Casablanca Finance City (CFC; القطب المالي للدار البيضاء) is a financial and business center located in Casablanca, Morocco. It serves as a regional hub for financial institutions, multinational corporations, and professional service firms operating in Africa.

CFC is listed in the Global Financial Centres Index and has consistently ranked as the leading financial center in Africa and among the top financial hubs globally.

==Overview==
CFC was established by Law No. 44-10 in December 2010. The law introduced the "CFC Status," which grants specific financial and regulatory advantages to companies operating from the center. The Casablanca Finance City Authority (CFCA), a public entity, oversees its management and promotion.

The CFC compound is located on the site of the former Casablanca–Anfa Airport, which has been redeveloped into a modern business district. The area includes office towers, residential units, hotels, and related infrastructure.

=== Rankings ===
Casablanca Finance City joined the Global Financial Centres Index (GFCI) in 2014. In the GFCI 19 report (April 2016), CFC was ranked first in Africa and 33rd globally. CFC has consistently maintained its position as the top financial center in Africa. As of 2025, it remained ahead of other regional centers such as Johannesburg, Nairobi, Mauritius, and Kigali.

==Membership==
By the end of 2015, over 100 companies had obtained CFC Status. As of 2024, this number exceeded 200, including international banks, law firms, multinational headquarters, and investment funds. These companies operate across various African markets using Casablanca as a base for regional coordination.

==Global impact==
===Tax regime reform and EU grey list===
When CFC was launched in 2010, its tax framework granted companies a full corporate tax exemption for five years, followed by a reduced rate of 8.75%, compared with a standard rate of up to 30% elsewhere in Morocco. The European Union came to regard this preferential package as unfair tax competition, and in 2017 placed Morocco on its "grey list" of non-cooperative tax jurisdictions.

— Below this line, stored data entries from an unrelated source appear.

(** * Panasonic Blu-ray remote: protocol client and poll coordinator

    A shallow embedding of [custom_components/panasonic_bluray/api.py]
    (class [PanasonicBlurayAPI]) and of
    [custom_components/panasonic_bluray/coordinator.py]
    (method [PanasonicCoordinator._update]), with the properties of the
    command table, the transport decoder, the two status decoders and the
    published state mapping.

    A text is modelled by the Rocq string of its UTF-8 bytes.  The models
    of the Python built-ins below ([str.upper], [str.strip], [int]) read
    the code points of a text and follow CPython 3.11 with its Unicode 14.0
    character data: the blanks, the decimal digits and the upper case of
    every script. *)

From Stdlib Require Import ZArith Lia Ascii String.
From stdpp Require Import base option list strings gmap.
From Stdlib Require Import DecimalString DecimalZ.

Local Open Scope string_scope.
Local Open Scope Z_scope.

(** ** The Python string built-ins the client uses *)

Module Py.

(** *** Exceptions

    The two exceptions the client code can meet outside the transport: a
    list index out of range and a text that is no integer. *)
Inductive exception := IndexError | ValueError.

(** What evaluating an expression gives: a value, or a raised exception. *)
Inductive outcome (A : Type) :=
  | Returned (a : A)
  | Raises (e : exception).
Arguments Returned {A} a.
Arguments Raises {A} e.

#[global] Instance outcome_ret : MRet outcome := fun A a => Returned a.
#[global] Instance outcome_bind : MBind outcome := fun A B f m =>
  match m with
  | Returned a => f a
  | Raises e => Raises e
  end.

(** [try: body  except ValueError: pass], for a body that assigns one
    variable: [kept] is the value the variable had before. *)
Definition except_ValueError {A : Type} (body : outcome A) (kept : A) : outcome A :=
  match body with
  | Raises ValueError => Returned kept
  | other => other
  end.

(** [l[i]] for an index that is not negative. *)
Definition getitem {A : Type} (l : list A) (i : nat) : outcome A :=
  match l !! i with
  | Some x => Returned x
  | None => Raises IndexError
  end.

(** [cons_head c pieces] puts [c] in front of the piece being read. *)
Definition cons_head (c : ascii) (pieces : list string) : list string :=
  match pieces with
  | cur :: rest => String c cur :: rest
  | [] => [String c EmptyString]
  end.

Definition may_split (maxsplit : option nat) : bool :=
  match maxsplit with
  | Some O => false
  | _ => true
  end.

Definition one_less (maxsplit : option nat) : option nat :=
  match maxsplit with
  | Some n => Some (Nat.pred n)
  | None => None
  end.

(** [s.split(sep, maxsplit)] for a separator that is not empty: the pieces
    between the occurrences of [sep], read from the left, occurrences not
    overlapping.  [skip] counts the characters of an occurrence still to be
    passed over; [maxsplit = None] is Python's default (-1, no limit). *)
Fixpoint split_go (sep : string) (maxsplit : option nat) (skip : nat)
    (s : string) : list string :=
  match s with
  | EmptyString => [EmptyString]
  | String c s' =>
      match skip with
      | S k => split_go sep maxsplit k s'
      | O =>
          if may_split maxsplit && String.prefix sep s
          then EmptyString
               :: split_go sep (one_less maxsplit) (Nat.pred (String.length sep)) s'
          else cons_head c (split_go sep maxsplit 0 s')
      end
  end.

(** [s.split(sep)] *)
Definition split (sep s : string) : list string := split_go sep None 0 s.

(** [s.split(sep, maxsplit)] *)
Definition split_max (sep : string) (maxsplit : nat) (s : string) : list string :=
  split_go sep (Some maxsplit) 0 s.

(** [sep.join(pieces)] *)
Fixpoint join (sep : string) (pieces : list string) : string :=
  match pieces with
  | [] => EmptyString
  | [p] => p
  | p :: rest => p ++ sep ++ join sep rest
  end.

(** [s[n:]] *)
Fixpoint drop (n : nat) (s : string) : string :=
  match n, s with
  | S k, String _ s' => drop k s'
  | _, _ => s
  end.

(** [sub in s] *)
Fixpoint contains (sub s : string) : bool :=
  match s with
  | EmptyString => String.prefix sub EmptyString
  | String _ s' => String.prefix sub s || contains sub s'
  end.

(** [s.startswith(p)] *)
Definition startswith (p s : string) : bool := String.prefix p s.

(** *** Text

    A Python [str] is a sequence of Unicode code points.  A text is kept
    here as the Rocq string of its UTF-8 bytes, and [decode] reads its code
    points.  Splitting at an ASCII separator, looking for an ASCII piece
    and comparing two texts give the same on the bytes as on the code
    points, since in UTF-8 no byte below 128 lies inside a longer
    sequence.  The built-ins that look at what a character is
    ([str.upper], [str.strip], [int]) go through the code points and the
    Unicode character data of CPython 3.11 (Unicode 14.0).  The texts are
    those that have UTF-8 bytes: a lone surrogate has none, and is no code
    point here. *)

Definition byte (n : N) : string := String (Ascii.ascii_of_N n) EmptyString.

(** The value a byte adds as the second, third or fourth of a sequence. *)
Definition continuation (b : ascii) : option N :=
  let n := Ascii.N_of_ascii b in
  if (0x80 <=? n)%N && (n <? 0xC0)%N then Some (n - 0x80)%N else None.

(** A byte that begins no sequence stands for itself, above the code
    points. *)
Definition stray (n : N) : N := (0x110000 + n)%N.

Definition two_bytes (n0 c1 : N) : option N :=
  if (0xC2 <=? n0)%N && (n0 <? 0xE0)%N
  then Some ((n0 - 0xC0) * 0x40 + c1)%N else None.

Definition three_bytes (n0 c1 c2 : N) : option N :=
  let p := (((n0 - 0xE0) * 0x40 + c1) * 0x40 + c2)%N in
  if (0xE0 <=? n0)%N && (n0 <? 0xF0)%N && (0x800 <=? p)%N
     && negb ((0xD800 <=? p)%N && (p <=? 0xDFFF)%N)
  then Some p else None.

Definition four_bytes (n0 c1 c2 c3 : N) : option N :=
  let p := ((((n0 - 0xF0) * 0x40 + c1) * 0x40 + c2) * 0x40 + c3)%N in
  if (0xF0 <=? n0)%N && (n0 <? 0xF8)%N && (0x10000 <=? p)%N && (p <? 0x110000)%N
  then Some p else None.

To address these concerns, Morocco amended the CFC tax framework, notably through a decree-law adopted on 1 October 2020 that also broadened the range of activities eligible for CFC status. The reform introduced a uniform 15% rate for companies establishing themselves after 2020, while preserving the five-year exemption; the older, more favourable 8.75% regime remained available for two more years to firms already installed. Despite the reform's entry into force, Morocco remained on the EU grey list as of October 2020, since the OECD had not yet reviewed the changes: its relevant committee had not convened since February 2020 because of disruptions linked to the COVID-19 pandemic, pushing any reassessment to the following update in February 2021.

The loss of the original tax advantage, combined with the reputational effect of the grey-listing, weighed on CFC's momentum: new company registrations slowed to roughly twenty in 2020, down from forty in 2019, and CFC fell seven places in the Global Financial Centres Index to 53rd worldwide by September 2020. CFC's director general attributed part of this slowdown to the exogenous shock of the pandemic, set a target of recruiting forty to fifty new companies in 2021, and acknowledged that the initial goal of 500 member companies by 2025 was unlikely to be met.

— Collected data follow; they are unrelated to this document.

(** X13.  The table under an expander holds the rows of its vessel with
    the four columns shown; sorting them never raises, and it puts the
    rows that have a date text first, in descending order of that text
    (the DD-MM-YYYY text, compared character by character), and the rows
    without a date after them. *)
Theorem expander_rows_in_descending_text_order df v :
  exists e dated undated,
    expander_of (filtered_df_display df) v = Some e
    /\ columns (details e) = detail_columns
    /\ rows (details e) = dated ++ undated
    /\ descending (cell 1) dated
    /\ Forall (fun row => is_text (cell 1 row)) dated
    /\ Forall (fun row => cell 1 row = PNaN) undated
    /\ Permutation
         (rows (project detail_columns
                        (vessel_data (filtered_df_display df) v)))
         (rows (details e)).
Proof.
  destruct (sort_details df v) as (dated & undated & Hs & Hd & Ht & Hu & Hp).
  cbv zeta in Hs.
  eexists. exists dated, undated. unfold expander_of.
  change [File_Name; Date_Extracted; Total_Count_of_Jobs; New_Job_Count]
    with detail_columns.
  rewrite Hs. cbn [details columns rows]. repeat split; auto.
Qed.

Lemma list_sum_lengths {A} (p : pyval -> A -> bool) (rs : list A) vs :
  sum_over (map (fun v => Some (Z.of_nat (length (filter (p v) rs)))) vs)
  = Some (Z.of_nat (list_sum (map (fun v => length (filter (p v) rs)) vs))).
Proof.
  induction vs as [|v vs IH]; [reflexivity|].
  cbn [map sum_over list_sum fold_right]. rewrite IH.
  change (fold_right Nat.add 0 (map (fun v => length (filter (p v) rs)) vs))
    with (list_sum (map (fun v => length (filter (p v) rs)) vs)).
  f_equal. lia.
Qed.

Lemma sum_of_ones {A} (l : list A) :
  Report.sum (map (fun _ => PInt 1) l) = Some (Z.of_nat (length l)).
Proof.
  induction l as [|x l IH]; [reflexivity|].
  cbn [map Report.sum length]. rewrite IH. f_equal. lia.
Qed.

In February 2021, EU member states formally withdrew Morocco from the grey list (Annex II) following a positive OECD assessment of the CFC reform, alongside corrections to two other preferential regimes — those covering export free zones and exporting companies — introduced through the 2020 Finance Law. By 2022, CFC had continued to expand despite the episode, having attracted more than 200 companies since its launch and maintaining, for five consecutive years, its position as Africa's leading financial centre ahead of Cape Town and Johannesburg in the GFCI rankings.